Reports say at least 24 people have been killed and more than 70 wounded by a bomb that exploded at a market in Pakistan near the Afghan border.
Pakistani officials said the blast occurred as the market in the town of Parachinar was crowded with shoppers on December 13.
The militant group Lashkar-e-Jhangvi claimed responsibility for the attack.
Ali bin Sufyan, a spokesman for the banned group whose sectarian ideology is closely aligned with Islamic State militants, told Reuters by telephone on December 13 that the bombing was "revenge for the killing of Muslims" by Syrian President Bashar al-Assad's regime and by Iran.
Earlier in December, Reuters reported that a Shi'ite unit of Pakistani fighters known as the Zeinabiyoun were joining the war against Islamic State in Syria.
Many of those fighters come from Parachinar, which has a large Shi'ite population -- unusual in Sunni-majority Pakistan.
Parachinar is the main town in the Kurram tribal region, which has been a scene of violence from Islamic militants and sectarian conflict between Sunni and Shi’ite Muslims. Suicide attacks and explosions of planted bombs have killed scores in the Kurram region.

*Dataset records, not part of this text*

(* ===== verification/RaftLeader.v ===== *)
(** The leader's side of replication ([src/src/raft/raft.go]): [Start], and the
    goroutines of [Append2], split at the points where they release the mutex.

    [Append2] runs one goroutine per follower.  Each round of its loop looks at
    the peer under the lock ([Append2_top]) and starts a goroutine that sends
    either a snapshot ([installArgs], then [installReply] for the answer) or
    entries ([appendArgs], then [appendReply]).  The lock is free while the
    call is on its way, so other operations run between the two halves. *)
From S2P Require Import Prelude Gob Iface RaftTypes RaftPersist RaftLog RaftLogProps.

(** What one round of [Append2] does. *)
Inductive round :=
  | RdKilled      (* returns, with the mutex still locked *)
  | RdGiveUp      (* not a leader any more: starts the election timer *)
  | RdInstall     (* sends the snapshot *)
  | RdAppend.     (* sends entries, or a heartbeat *)

Section leader.
Context `{!RaftCodec}.

(** *** Start *)

(** Lines 524-530: wake every replication goroutine whose channel is empty. *)
Definition Start_wake (rf : Raft) : Raft :=
  rf <| apps := imap (λ i k, if (negb (Z.of_nat i =? rf.(me)) && (k =? 0)%nat)%bool
                             then 1%nat else k) rf.(apps) |>.

Definition Start (command : iface) (rf : Raft) : option (Raft * (Z * Z * bool)) :=
  if killed rf then Some (rf <| mu := true |>, (0, 0, false))
  else if negb (rf.(tp) =? 2) then Some (rf, (-1, -1, false))
  else
    let term := rf.(currentTerm) in
    let rf := rf <| log := rf.(log) ++ [Log.mk command rf.(currentTerm)] |> in
    let rf := persist rf in
    let index := lastLogIndex rf in
    m ← zset rf.(matchIndex) rf.(me) (lastLogIndex rf);
    let rf := rf <| matchIndex := m |> <| startAppend := true |> in
    Some (Start_wake rf, (index, term, true)).

(** *** One round of Append2 *)

(** Lines 1371-1401. *)
Definition Append2_top (server : Z) (rf : Raft) : option (Raft * round) :=
  if killed rf then Some (rf <| mu := true |>, RdKilled)
  else if negb (rf.(tp) =? 2) then Some (rf, RdGiveUp)
  else
    next ← zget rf.(nextIndex) server;
    Some (rf, if next <=? 0 then RdInstall else RdAppend).

(** The answer is ignored when the peer was killed or when the goroutine
    started another round ([count]) in the meantime. *)
Definition replyStale (count countTemp : Z) (rf : Raft) : bool :=
  killed rf || negb (count =? countTemp).

(** **** Sending a snapshot *)

Definition installArgs (rf : Raft) : SnapArg.t :=
  SnapArg.mk rf.(currentTerm) rf.(me) rf.(snapshotIndex) rf.(snapshotTerm)
    rf.(persister).(Persister.snapshot).

(** Lines 1438-1457. *)
Definition installReply (r server termTemp : Z) (ok : bool) (reply : SnapReply.t)
    (rf : Raft) : option Raft :=
  if termTemp <? rf.(currentTerm) then Some rf
  else if ok && (rf.(currentTerm) <? reply.(SnapReply.Term)) then
    Some (resetTime r (termUpdate reply.(SnapReply.Term) 0 (-1) rf))
  else if ok then
    next ← zset rf.(nextIndex) server 1;
    Some (rf <| nextIndex := next |>)
  else Some rf.

(** **** Sending entries *)

(** Lines 1500-1540; the inner [None] is the early return. *)
Definition appendArgs (server : Z) (rf : Raft) : option (option RequestAppendArgs.t) :=
  next ← zget rf.(nextIndex) server;
  if next <=? 0 then Some None
  else if negb (rf.(tp) =? 2) then Some None
  else
    entries ← zfrom rf.(log) next;
    argTerm ← (if next =? 1 then Some rf.(snapshotTerm)
               else e ← zget rf.(log) (next - 1); Some e.(Log.Term));
    Some (Some (RequestAppendArgs.mk rf.(currentTerm) rf.(me)
                  (next - 1 + rf.(snapshotIndex)) argTerm entries rf.(commitIndex))).

(** Lines 1606-1645: the follower refused; roll the next index back. *)
Definition appendRollback (server : Z) (args : RequestAppendArgs.t)
    (reply : RequestAppendReply.t) (rf : Raft) : option Raft :=
  next ← zget rf.(nextIndex) server;
  if next + rf.(snapshotIndex) =? args.(RequestAppendArgs.PrevLogIndex) + 1 then
    next ←
      (if reply.(RequestAppendReply.Miss) then
         zset rf.(nextIndex) server (reply.(RequestAppendReply.Len) - rf.(snapshotIndex))
       else
         index ← findLast rf.(log) reply.(RequestAppendReply.TermConflict)
                   (args.(RequestAppendArgs.PrevLogIndex) - rf.(snapshotIndex));
         if negb (index =? -1) then zset rf.(nextIndex) server index
         else zset rf.(nextIndex) server
                (reply.(RequestAppendReply.TermStart) - rf.(snapshotIndex)));
    Some (rf <| nextIndex := next |>)
  else Some rf.

(** Lines 1647-1675: the follower accepted the entries. *)
Definition appendSuccess (server : Z) (args : RequestAppendArgs.t) (rf : Raft)
    : option Raft :=
  let n := zlen args.(RequestAppendArgs.Entries) in
  next ← zget rf.(nextIndex) server;
  if (next + rf.(snapshotIndex) =? args.(RequestAppendArgs.PrevLogIndex) + 1) && (0 <? n)
  then
    let matchTemp := next - 1 + n + rf.(snapshotIndex) in
    old ← zget rf.(matchIndex) server;
    rf ← (if old <? matchTemp then
            m ← zset rf.(matchIndex) server (next - 1 + n + rf.(snapshotIndex));
            Some (rf <| matchIndex := m |>)
          else Some rf);
    nx ← zset rf.(nextIndex) server (next + n);
    updateCommit (rf <| nextIndex := nx |>)
  else Some rf.

(** Lines 1585-1677. *)
Definition appendReply (r server termTemp : Z) (ok : bool) (args : RequestAppendArgs.t)
    (reply : RequestAppendReply.t) (rf : Raft) : option Raft :=
  if negb rf.(startAppend) then Some rf
  else
    rf ←
      (if termTemp <? rf.(currentTerm) then Some rf
       else if ok && (rf.(currentTerm) <? reply.(RequestAppendReply.Term)) then
         Some (resetTime r (termUpdate reply.(RequestAppendReply.Term) 0 (-1) rf))
       else if ok && negb reply.(RequestAppendReply.Success) then
         appendRollback server args reply rf
       else if ok && reply.(RequestAppendReply.Success) then
         appendSuccess server args rf
       else Some rf);
    updateCommit rf.

(** *** Replication to one follower over a network that delivers

    [sync] is one round of [Append2] whose call reaches the follower [F] and
    whose answer comes back; [catch_up] repeats it until entries are accepted. *)
Definition sync (r server : Z) (L F : Raft) : option (Raft * Raft * bool) :=
  let termTemp := L.(currentTerm) in
  '(L, act) ← Append2_top server L;
  match act with
  | RdInstall =>
      '(F, reply) ← InstallSnapshot r (installArgs L) F;
      L ← installReply r server termTemp true reply L;
      Some (L, F, false)
  | RdAppend =>
      a ← appendArgs server L;
      match a with
      | Some args =>
          '(F, reply) ← AppendEntries r args F;
          L ← appendReply r server termTemp true args reply L;
          Some (L, F, reply.(RequestAppendReply.Success))
      | None => Some (L, F, false)
      end
  | _ => Some (L, F, false)
  end.

Fixpoint catch_up (fuel : nat) (r server : Z) (L F : Raft) : option (Raft * Raft * bool) :=
  match fuel with
  | O => Some (L, F, false)
  | S fuel =>
      '(L, F, done) ← sync r server L F;
      if done : bool then Some (L, F, true) else catch_up fuel r server L F
  end.
End leader.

Pakistan's military has carried out regular operations in the region to eliminate militants and control sectarian strife.
A large number of people, including women, were buying warm clothes when the bomb went off around noon local time, Ali Turi, a shopkeeper, told the German news agency dpa from the area.
"It was very loud," he said, as he described the scene. "We ran out, people were screaming, and then there were bodies and blood all around."
Local television footage showed hundreds of male marketgoers fleeing the area as police tried to cordon off the location and ambulances rushed to the site.
A doctor at the main local hospital where the wounded were taken told AFP that most of them were in critical condition and that the death toll could increase.
Parachinar is the main town in the Kurram tribal region, which has been a scene of violence from Islamic militants and sectarian conflict between Sunni and Shi’ite Muslims. Suicide attacks and bomb explosions have killed scores in the Kurram region.
Pakistan's military has carried out regular operations in the region to eliminate militants and control sectarian strife.
The December 13 attack at the Parachinar market comes a day after the army said it had almost chased insurgents from the last of their mountain hideouts in nearby North Waziristan tribal district.
A Pakistani Army spokesman said on December 12 that the military had killed 3,400 Taliban rebels in the offensive launched in mid-June 2014.